■ **Aim of the exercise**
Starting at the line that holds "rf_x : fits 32 (rx r);" and stopping at the line that holds "r /\ fits 32 id", restate the records below word for word, with both of those lines included.

■ **Data for the task**
Lemma parse_fits bytes h : Forall (fits 8) bytes -> parse bytes = Some h -> header_fits h.
Proof.
  intros Hb. unfold parse. destruct (Nat.ltb_spec (length bytes) HDR_LEN) as [|Hl]; [done|]. intros [= <-].
  assert (Hf : forall o n, fits (8 * Z.of_nat n) (field_at bytes o n)).
  { intros o n. unfold field_at. pose proof (of_le_bound (take n (drop o bytes)) (Forall_take _ _ _ (Forall_drop _ _ _ Hb))) as H.
    change 256 with (2 ^ 8) in H. rewrite <- Z.pow_mul_r in H by lia. eapply fits_weaken; [|exact H]. rewrite length_take. lia. }
  split; cbn; [apply (Hf 0%nat 8%nat)|apply (Hf 8%nat 8%nat)|apply (Hf 16%nat 4%nat)|apply (Hf 20%nat 4%nat)|apply (Hf 24%nat 4%nat)
    |apply (Hf 28%nat 2%nat)|apply (Hf 30%nat 2%nat)|apply (Hf 32%nat 4%nat)|apply (Hf 36%nat 4%nat)|apply (Hf 40%nat 4%nat)].
Qed.

Section worker_facts.
Context {M : Type} `{!ByteMemory M}.
Implicit Types (mem : M).

Lemma read_all_fits mem bufs bytes : bm_inv mem -> Forall buf_ok bufs -> read_all mem bufs = Some bytes -> Forall (fits 8) bytes.
Proof.
  intros Hm Hb. revert bytes. induction Hb as [|b bufs (Ha & _) _ IH]; intros bytes; cbn [read_all]; [intros [= <-]; constructor|].
  destruct (bm_read mem _ _) as [bs|] eqn:E; [|done]. destruct (read_all mem bufs) as [rest|]; [|done]. intros [= <-].
  apply Forall_app. split; [by eapply bm_read_fits|by apply IH].
Qed.

Lemma read_tx_ok mem c hdr payload : bm_inv mem -> chain_ok c -> read_tx mem c = Some (hdr, payload) -> header_fits hdr /\ Forall (fits 8) payload.
Proof.
  intros Hm [_ Hr _]. unfold read_tx. destruct (c_writable c); [|done]. destruct (_ || _); [done|].
  destruct (read_all mem (c_readable c)) as [bytes|] eqn:E; [|done]. cbn [mbind option_bind].
  pose proof (read_all_fits _ _ _ Hm Hr E) as Hf. destruct (parse bytes) as [h|] eqn:Ep; [|done]. cbn [mbind option_bind].
  destruct (negb _); [done|]. intros [= <- <-]. split; [by eapply parse_fits|by apply Forall_drop].
Qed.
Lemma crb_new_ok base backend spawned c :
  0 <= base -> crb_new clock base backend spawned = Ok c -> crb_ok c.
Proof.
  unfold crb_new. intros Hb. destruct (negb _); [done|].
  case_bool_decide as Hca; [done|]. destruct (checked_add 64 base CRB_WINDOW_SIZE) as [e|] eqn:Hce; [|done].
  apply checked_add_Some in Hce as [-> Hlt].
  assert (forall r, flight_ok {| c_base := base; c_localities := localities_new; c_idle := true; c_cancel := 0;
          c_int_enable := 0; c_int_sts := 0; c_buffer := replicate (Z.to_nat DATA_BUFFER_SIZE) 0;
          c_runner := r; c_pending := None; c_commands := 0;
          c_history := history_new (be_name backend) TPM_HISTORY_LEN (clock 0); c_calls := 1 |} ->
     crb_ok {| c_base := base; c_localities := localities_new; c_idle := true; c_cancel := 0;
          c_int_enable := 0; c_int_sts := 0; c_buffer := replicate (Z.to_nat DATA_BUFFER_SIZE) 0;
          c_runner := r; c_pending := None; c_commands := 0;
          c_history := history_new (be_name backend) TPM_HISTORY_LEN (clock 0); c_calls := 1 |}) as Hok.
  { intros r Hf. split; cbn -[replicate]; try done.
    all: first [apply loc_new_ok | by rewrite length_replicate | by apply Forall_replicate | apply history_new_ok]. }
  destruct (host_io backend); [destruct spawned|]; cbn; intros Heq; simplify_eq; by apply Hok.
Qed.

(** ** A worker backend looks like an inline one *)

(** What a history holds apart from when things happened. *)
Definition untimed_exchange (e : TpmExchange) : TpmExchange :=
  {| ex_seq := ex_seq e; ex_at_ms := 0; ex_locality := ex_locality e; ex_tag := ex_tag e;
     ex_code := ex_code e; ex_command_len := ex_command_len e; ex_rc := ex_rc e;
     ex_response_len := ex_response_len e; ex_elapsed_us := 0; ex_command := ex_command e;
     ex_response := ex_response e |}.
Definition untimed_failure (f : BackendFailure) : BackendFailure :=
  {| f_seq := f_seq f; f_at_ms := 0; f_reason := f_reason f |}.
Definition untimed (h : TpmHistory) : TpmHistory :=
  {| h_backend := h_backend h; h_started := 0; h_capacity := h_capacity h;
     h_entries := untimed_exchange <$> h_entries h; h_total := h_total h;
     h_failure := untimed_failure <$> h_failure h |}.
Definition edid_response (request : CtrlHdr) (block : list Z) : list Z :=
  let out := set_bytes 0 (response_hdr request RESP_OK_EDID) (replicate EDID_RESP_LEN 0) in
  let out := set_bytes HDR_LEN (le_bytes 4 (Z.of_nat BLOCK_LEN)) out in
  set_bytes (HDR_LEN + 8) (wire_edid block) out.

(** ** Requests: every byte string is answered, and fields have their width *)

Record hdr_fits (h : CtrlHdr) : Prop := {
  hf_kind : fits 32 (kind h);
  hf_flags : fits 32 (flags h);
  hf_fence : fits 64 (fence_id h);
  hf_ctx : fits 32 (ctx_id h);
}.

Record rect_fits (r : Rect) : Prop := {
  rf_x : fits 32 (rx r);
  rf_y : fits 32 (ry r);
  rf_w : fits 32 (rw r);
  rf_h : fits 32 (rh r);
}.

Definition entry_fits (e : MemEntry) : Prop := fits 64 (e_addr e) /\ fits 32 (e_len e).

Definition command_fits (c : Command) : Prop :=
  match c with
  | ResourceCreate2d id f w h => fits 32 id /\ fits 32 f /\ fits 32 w /\ fits 32 h
  | ResourceUnref id | ResourceDetachBacking id => fits 32 id
  | SetScanout r s id => rect_fits r /\ fits 32 s /\ fits 32 id
  | ResourceFlush r id => rect_fits r /\ fits 32 id
  | TransferToHost2d r offset id => rect_fits r /\ fits 64 offset /\ fits 32 id
  | ResourceAttachBacking id entries =>
      fits 32 id /\ Forall entry_fits entries /\ Z.of_nat (length entries) <= MAX_BACKING_ENTRIES
  | GetEdid s => fits 32 s
  | GetDisplayInfo | Unsupported => True
  end.

(** Reads the field at [i] and keeps its width. *)
Ltac field i :=
  match goal with
  | Hf : Forall (fits 8) ?bs |- context [le32 ?bs i] =>
      let v := fresh "v" in let Hv := fresh "Hv" in let He := fresh "He" in
      destruct (le_at_Some 4 bs i) as (v & He & Hv); [lia|done|]; change (le32 bs i) with (le_at 4 bs i);
      rewrite He; cbn [mbind option_bind]
  | Hf : Forall (fits 8) ?bs |- context [le64 ?bs i] =>
      let v := fresh "v" in let Hv := fresh "Hv" in let He := fresh "He" in
      destruct (le_at_Some 8 bs i) as (v & He & Hv); [lia|done|]; change (le64 bs i) with (le_at 8 bs i);
      rewrite He; cbn [mbind option_bind]
  end.

Lemma rect_total bs i :
  Forall (fits 8) bs -> (i + 16 <= length bs)%nat -> exists r, rect bs i = Some r /\ rect_fits r.
Proof.
  intros Hf Hl. unfold rect. field i. field (i + 4)%nat. field (i + 8)%nat. field (i + 12)%nat.
  eexists. split; [reflexivity|]. by split.
Qed.

Lemma parse_hdr_total bs :
  Forall (fits 8) bs ->
  if bool_decide (length bs < HDR_LEN)%nat then parse_hdr bs = Some (Err (NoHeader (length bs)))
  else exists h, parse_hdr bs = Some (Ok h) /\ hdr_fits h.
Proof.
  intros Hf. unfold parse_hdr, HDR_LEN. case_bool_decide; [done|].
  field 0%nat. field 4%nat. field 8%nat. field 16%nat.
  destruct (lookup_lt_is_Some_2 bs 20) as [b Hb]; [lia|]. rewrite Hb. cbn [mbind option_bind].
  eexists. split; [reflexivity|]. by split.
Qed.

Lemma mem_entries_total body n :
  Forall (fits 8) body -> (8 + n * MEM_ENTRY_LEN <= length body)%nat ->
  exists es, mapM (mem_entry body) (seq 0 n) = Some es /\ Forall entry_fits es /\ length es = n.
Proof.
  intros Hf Hl. unfold MEM_ENTRY_LEN in *.
  assert (exists es, Forall2 (fun i e => mem_entry body i = Some e /\ entry_fits e) (seq 0 n) es) as [es Hes].
  { assert (Forall (fun i => i < n)%nat (seq 0 n)) as Hs
      by (apply list.Forall_forall; intros i Hi%elem_of_seq; lia).
    induction Hs as [|i is_ Hi _ [es IH]]; [by exists []|].
    assert (exists e, mem_entry body i = Some e /\ entry_fits e) as (e & He & Hfe).
    { unfold mem_entry, MEM_ENTRY_LEN. field (8 + i * 16)%nat. field (8 + i * 16 + 8)%nat.
      eexists. split; [reflexivity|]. by split. }
    exists (e :: es). by constructor. }
  exists es. split_and!.
  - apply mapM_Some. eapply Forall2_impl; [|exact Hes]. by intros ? ? [? _].
  - induction Hes as [|? ? ? ? [_ ?] _ IH]; constructor; done.
  - apply Forall2_length in Hes. by rewrite length_seq in Hes.
Qed.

■ **Task solution**
  rf_x : fits 32 (rx r);
  rf_y : fits 32 (ry r);
  rf_w : fits 32 (rw r);
  rf_h : fits 32 (rh r);
}.

Definition entry_fits (e : MemEntry) : Prop := fits 64 (e_addr e) /\ fits 32 (e_len e).

Definition command_fits (c : Command) : Prop :=
  match c with
  | ResourceCreate2d id f w h => fits 32 id /\ fits 32 f /\ fits 32 w /\ fits 32 h
  | ResourceUnref id | ResourceDetachBacking id => fits 32 id
  | SetScanout r s id => rect_fits r /\ fits 32 s /\ fits 32 id
  | ResourceFlush r id => rect_fits r /\ fits 32 id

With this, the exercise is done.